Although the extensive co-operation in Sheffield is well known, Leeds has not been seen as an area of co-operation, in part because it did not have a joint committee on hospital services until 1936. However, by looking at relations between participants, especially consultants, medical superintendents and hospital administrators, Doyle is able to demonstrate a tradition of collaboration between voluntary and state providers in the city. Indeed, from the later 1920s voluntary hospital honoraries were making regular – often bi-weekly – visits to the wards of St James’ Hospital where a growing number were in control of beds while patients were being exchanged between the various institutions of both sides as the admissions room at the Leeds General Infirmary became a city wide clearing house. These practical arrangements were aided by the movement of administrators and politicians between the two sectors, especially the figure of Sir George Martin who was chairman of both the council Health Committee and the voluntary Leeds Public Dispensary. Such links could even extend beyond the city boundaries to the development of regional services. Both cities operated regional Radium Centres to provide specialist cancer treatment for around a million people in their respective catchment areas, while Leeds joint hospital committee quickly incorporated representation from the adjoining West Riding County Council to discuss county wide service development. Leeds General Infirmary even took over the running of the small general hospital in the adjoining mining town of Normanton – a move which may have become more common in the aftermath of the Second World War had the NHS not intervened.

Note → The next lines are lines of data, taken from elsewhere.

(** * Scully: transfer-state rehydration and build-time route discovery

    A shallow embedding of
    - [traverseAppRoutes] and [addExtraRoutes] (build-time route discovery),
    - [TransferStateService] (browser-side rehydration of page state),
    and the properties of the design document that can be settled on them.

    JavaScript strings are sequences of UTF-16 code units, written [list N];
    an object that holds data is the list of its properties, key and value,
    in the order in which JavaScript enumerates them. *)

From Stdlib Require Import ZArith NArith Ascii String.
From stdpp Require Import base option numbers list.

Local Open Scope string_scope.
Local Open Scope list_scope.

(** ** JavaScript strings and values *)

Module Js.

(** A string literal of the source, as code units (ASCII literals only). *)
Definition lit (s : string) : list N :=
  List.map N_of_ascii (list_ascii_of_string s).

(** ECMAScript WhiteSpace and LineTerminator code points: what
    [String.prototype.trim] strips. *)
Definition isWhiteSpace (c : N) : bool :=
  (bool_decide (c ∈ [9; 10; 11; 12; 13; 32; 160; 5760; 8232; 8233; 8239; 8287;
                     12288; 65279])
   || ((8192 <=? c) && (c <=? 8202)))%N.
(** * FocusGuard (web version, [app.js]): metrics, classifier and focus
      state machine.

    The JavaScript of [app.js] keeps its session in module-level [let]
    variables and mutates them from three callbacks: the face-mesh result
    callback [onResults] and the click listeners of the start and stop
    buttons.  Here the variables are gathered in the record [App] and each
    callback is a function from [App] to [App].

    Numbers.  Landmark coordinates and the four metrics are JavaScript
    numbers, i.e. IEEE 754 binary64 values: they are Rocq's primitive
    [float], so a division by zero yields an infinity or NaN exactly as it
    does in the browser.  Timestamps ([Date.now()]) and the quantities
    derived from them are integers of milliseconds and are kept in [Z];
    the distraction counter is an integer as well.

    The source file holds two versions of the script one after the other;
    the model is of the second, which has the READING state and the yaw
    metric.

    What is left out: canvas drawing, the DOM text and class updates, and
    the camera object.  They read the state and never write it. *)

From Stdlib Require Import ZArith List Bool Lia Floats.
From Stdlib Require String Ascii DecimalString DecimalPos DecimalZ.
Import ListNotations.

Local Open Scope Z_scope.

(* The decimal thresholds 0.58 and 0.18 denote the nearest binary64 value,
   as they do in JavaScript. *)
Set Warnings "-inexact-float".

(** ** JavaScript number helpers *)

(** [Math.hypot(a, b)].  ECMAScript fixes the special cases in this order:
    an infinite argument gives +Infinity, otherwise a NaN argument gives
    NaN, otherwise all-zero arguments give +0; these three are exact here.
    The remaining case is left by ECMAScript to the engine ("an
    implementation-approximated value of the square root of the sum of
    squares").  It is taken here as [sqrt (a * a + b * b)] evaluated in
    binary64, which is an approximation of the engine's value and not the
    same function: it can differ from it in the last place, it overflows
    to Infinity for large arguments (from about 1e154) and underflows to 0
    for small ones (below about 1e-162) where an engine returns a finite
    nonzero number.  The theorems below rest on the three exact cases; the
    examples that evaluate an EAR reach the last case only with
    differences whose squares, sum and root are exact. *)
Definition hypot (a b : float) : float :=
  if is_infinity a || is_infinity b then infinity
  else if is_nan a || is_nan b then nan
  else if is_zero a && is_zero b then zero
  else sqrt (a * a + b * b)%float.

(** [x - y] where [y] may be [null]: [null] converts to [0]. *)
Definition toNumber (o : option Z) : Z :=
  match o with
  | Some t => t
  | None => 0
  end.

(** ** Landmark frames *)

Record Landmark := mkLandmark { x : float; y : float; z : float }.

(** One detected face: the face mesh delivers a fixed-size array (478
    points with [refineLandmarks]), read by position only. *)
Definition LandmarkFrame := N -> Landmark.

Sir George Martin, Chairman Leeds Health Committee and the Leeds Public Dispensary

The Politics of Hospital Provision in Early Twentieth Century Britain therefore provides important insights into the development of provincial hospital services in this crucial pre-NHS era. It complements surveys of other major cities such as those of the late John Pickstone on Manchester and Jonathan Reinarz on Birmingham but by contrasting two diverse communities and focusing on the interaction of voluntary and municipal sectors it opens up new ways of approaching the history of urban health care. In particular, its emphasis on the important of class, gender and the local economy in the shaping of services allows us to escape from the belief in ‘some ideal distribution of facilities’ and appreciate that very often local provision reflected perceived, and real, local need.